Everyone that has ever had to perform any form of code review has probably been here. You're a member of a code review team, and during the code review you come to an issue where a member of the team is overly aggressive about their viewpoint of a solution, whether it is right or wrong.
How would you handle such a situation, especially if the solution presented is wrong?
If a coworker feels that strongly about an implementation, offer to work with them to refactor the code and then compare the maintainability, performance, and robustness of the new solution over the old one. It totally deflates the argument if you say, "Maybe you're right. Let's do extreme programming tomorrow and see if we can figure out how to make this better."
Criticizing code is difficult. You tend to hurt feelings. That's what makes a code review difficult on the human level. To answer your question it would be helpful to know the circumstances. If the code fails, who will be held responsible in the end? Is the code review team considered just a help for the programmers, or has it been installed to make up for mistakes which the programmers are known not to fix?
If they are getting aggressive then perhaps they should not be taking part in the code review from that point on. Aggression does not help the process in any way.
Often times when someone aggressively protects their design, it's because they are operating within their comfort zone (golden hammer), don't know of any other design alternatives or patterns, or are simply trying to be difficult with or resent the reviewer or review process. In these cases, I wouldn't tell the designer that "they are wrong" but rather attempt positive reinforcement and constructive criticism.
Ask them to go over how they came to their current solution. What alternatives they may have considered, and why they arrived at the one that they did. If there's obvious flaws in the design, politely point them out, and make positive recommendations for alternative strategies they may have not considered.
The software design review process should be approached like a two-way street. Don't dictate, attempt to resolve differences of opinion with respect and professionalism.
Make an in-house coding convention guideline. You can table hot potatoes during the code review and discuss it later with everyone else in the team and put that in the convention.

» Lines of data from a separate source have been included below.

(** What checkout does on a cart with rows, under the constraints of the
    schema. *)
Lemma checkout_general (u : User.t) (now : datetime) (db : DB)
    (cart : list CartItem.t) :
  cart_unique_together db ->
  cart_products_exist db ->
  CartViewSet.get_queryset u db = cart ->
  cart <> [] ->
  exists (o : Order.t) (ts : list Decimal) (items : list OrderItem.t) (db' : DB),
    OrderViewSet.checkout u now db
    = (mkResponse
         (Data (OrderViewSet.mkOrderData o
                  (filter (fun i => OrderItem.order i =? Order.id o)
                          (order_items db'))))
         HTTP_201_CREATED, db')
    /\ orders db' = orders db ++ [o]
    /\ Order.status o = "Completed"
    /\ Order.user o = Some (User.id u)
    /\ CartViewSet.item_totals cart db = Some ts
    /\ Order.total o = py_sum ts
    /\ Order.item_count o
       = int_sum (map (fun c => int_of_Decimal (CartItem.quantity c)) cart)
    /\ order_items db' = order_items db ++ items
    /\ Forall2 (snapshot_of (Order.id o) db) cart items
    /\ (forall c p, In c cart ->
          get_product (CartItem.product c) db = Some p ->
          get_product (CartItem.product c) db'
          = Some (Product.with_stock p
                    (dsub (Product.stock p) (CartItem.quantity c))))
    /\ (forall j, ~ In j (map CartItem.product cart) ->
          get_product j db' = get_product j db)
    /\ cart_items db'
       = filter (fun c => negb (CartItem.user c =? User.id u)) (cart_items db)
    /\ CartViewSet.get_queryset u db' = [].
Proof.
  intros Huniq Hfk Hcart Hne.
  assert (Hex : forall c, In c cart -> get_product (CartItem.product c) db <> None).
  { intros c Hc. apply Hfk. subst cart. unfold CartViewSet.get_queryset in Hc.
    apply filter_In in Hc. tauto. }
  destruct (load_products_total db cart Hex) as [rows Hrows].
  destruct (load_products_rows db cart rows Hrows) as [Hfst Hall].
  pose proof (load_products_ids db cart rows Hrows) as Hids.
  assert (Hnd : NoDup (map (fun r => Product.id (snd r)) rows)).
  { rewrite Hids. subst cart. now apply user_cart_products_nodup. }
  set (o := Order.mk (next_id (map Order.id (orders db))) (Some (User.id u))
                     (User.display_name u) now
                     (py_sum (map (fun r => dmul (Product.price (snd r))
                                                 (CartItem.quantity (fst r))) rows))
                     (int_sum (map (fun r => int_of_Decimal
                                               (CartItem.quantity (fst r))) rows))
                     "Completed").
  set (db1 := mkDB (users db) (products db) (cart_items db) (orders db ++ [o])
                   (order_items db) (attendance_records db) (restock_records db)).
  set (db2 := fold_left (OrderViewSet.checkout_step (Order.id o)) rows db1).
  destruct (checkout_loop_frame (Order.id o) rows db1) as (F1 & F2 & F3 & F4 & F5).
  destruct (checkout_loop_items (Order.id o) rows db1) as (items & I1 & I2).
  fold db2 in F1, F2, F3, F4, F5, I1.
  exists o, (map (fun r => dmul (Product.price (snd r))
                                (CartItem.quantity (fst r))) rows),
         items, (OrderViewSet.delete_cart (User.id u) db2).
  split.
  { unfold OrderViewSet.checkout.
    change (filter (fun c => CartItem.user c =? User.id u) (cart_items db))
      with (CartViewSet.get_queryset u db).
    rewrite Hcart. destruct cart as [|c0 cart']; [congruence|].
    rewrite Hrows. reflexivity. }
  split; [exact F3|]. split; [reflexivity|]. split; [reflexivity|].
  split; [now apply load_products_item_totals|]. split; [reflexivity|].
  split.
  { simpl. rewrite <- Hfst, map_map. reflexivity. }
  split; [exact I1|].
  split.
  { rewrite <- Hfst. now apply snapshots_of_rows. }
  split.
  { intros c p Hc Hp.
    assert (Hin : In (c, p) rows).
    { rewrite <- Hfst in Hc. apply in_map_iff in Hc.
      destruct Hc as ([c' p'] & Hc' & Hin). simpl in Hc'. subst c'.
      rewrite Forall_forall in Hall. specialize (Hall _ Hin). simpl in Hall.
      congruence. }
    rewrite <- (get_product_id _ _ _ Hp).
    change (get_product (Product.id p)
              (OrderViewSet.delete_cart (User.id u) db2))
      with (get_product (Product.id p) db2).
    apply checkout_loop_stock; [exact Hnd | exact Hin |].
    change (get_product (Product.id p) db1) with (get_product (Product.id p) db).
    rewrite (get_product_id _ _ _ Hp), Hp. discriminate. }
  split.
  { intros j Hj.
    change (get_product j (OrderViewSet.delete_cart (User.id u) db2))
      with (get_product j db2).
    unfold db2. rewrite checkout_loop_other; [reflexivity|].
    now rewrite Hids. }
  split.
  { simpl. now rewrite F2. }
  unfold CartViewSet.get_queryset. simpl.
  apply (filter_negb_filter (fun c => CartItem.user c =? User.id u)).
Qed.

In the scenario that the solution presented is wrong, I would suggest the following:
1) Ask for clarification as to why they believe their solution is correct. You may discover some cases where your solution isn't a fully fleshed out as possible.
2) Then ask the person how his solution handles the likely issue of X. If they have an answer that accounts for the risk in a reasonable manner, then consider their scenario. If it doesn't, goto step 1.
3) If you have a chief architect or sr developer, and the person is unyielding after trying steps 1 and 2, appeal to that person. Make your case to him/her and ask for guidance. In that scenario, just follow the guidance.
Unfortunatly, you'll also have to gauge the political environment as well. If the person saying it is a major stakeholder, you're going to need to step more carefully, as political fallout could make it harder to do your job. That doesn't mean to stay quiet, just to be wise in your wording :-)
I find it difficult to handle the situation where I really want to fail a code review, but don't want to unduly hold up a release.
Failing a code review would necessitate a code change, and a code change would mean repeating (some) testing; repeating testing may be time consuming and we do actually want to ship code, after all.
Normally how I work is:
I've found this is a good compromise between failing anything and never failing anything.
We don't yet have good guidelines for code reviews; I generally play it by ear.
Giving and recieving critique is in some circumstances a bit difficult. If someone comes off as aggressive during a review, wether they are on the receiving or the sending end, it means they have some kind of ownership over the code. It will hurt like hell when their code gets smashed to pieces.
This is very common in not only programming, but also in other creative workmanship. I have witnessed myself graphical artists or illustrators who overzealously put pride on their work tend to get rather pissy if someone comes with anykind of constructive criticism.
Getting angry over a review is all a fallacy because YOU ARE NOT YOUR WORK. And people tend to forget that because we easily get attached to stuff.
Depeding on the kind of agressivity shown by any member, if I was the moderator of a code review, I would have taken some kind of a time out and let the member talk it out in a seperate room. In a code review we help people with their code so they can achieve their goal, not to banter them.
Though it might be too late in your situation, it helps immensely if you have predefined the purpose, specific goals, and non-goals of the CR. Also outline the process, and define an arbitration procedure, if necessary.
Then, during the CR, allow the interviewee to defend his code according to the predefined goals. If he disagrees with your evaluation (e.g. purpose is security, goal is preventing SQL Injection), reality can be the final arbiter... just penetrate his code. Or, if it's more subjective (or not as directly provable), apply the defined arbitration procedure - for instance, the senior developer/architect/pm/etc.
Worst case, just agree to disagree. This might be relevant depending on the status of the CR - is it required before checkin, is it a consultant audit, is it just a formality, etc.
Self control. Explain your solution for several times, using different arguments and if that doesn't settle things down, try to get a third person's opinion. If that doesn't work either, make sure that you really have a better solution and get more people to know about it. Then wait for the code to fail.
The best way to attempt to stop this behavior is at the beginning of a project, before it starts: make it clear that the code base is "a communist state" (in a purely theoretical sense). By that I mean either:
How to deal with it once it's happened? I think hoyhoy's answer is the best: engage the criticizer in an effort to make the code better.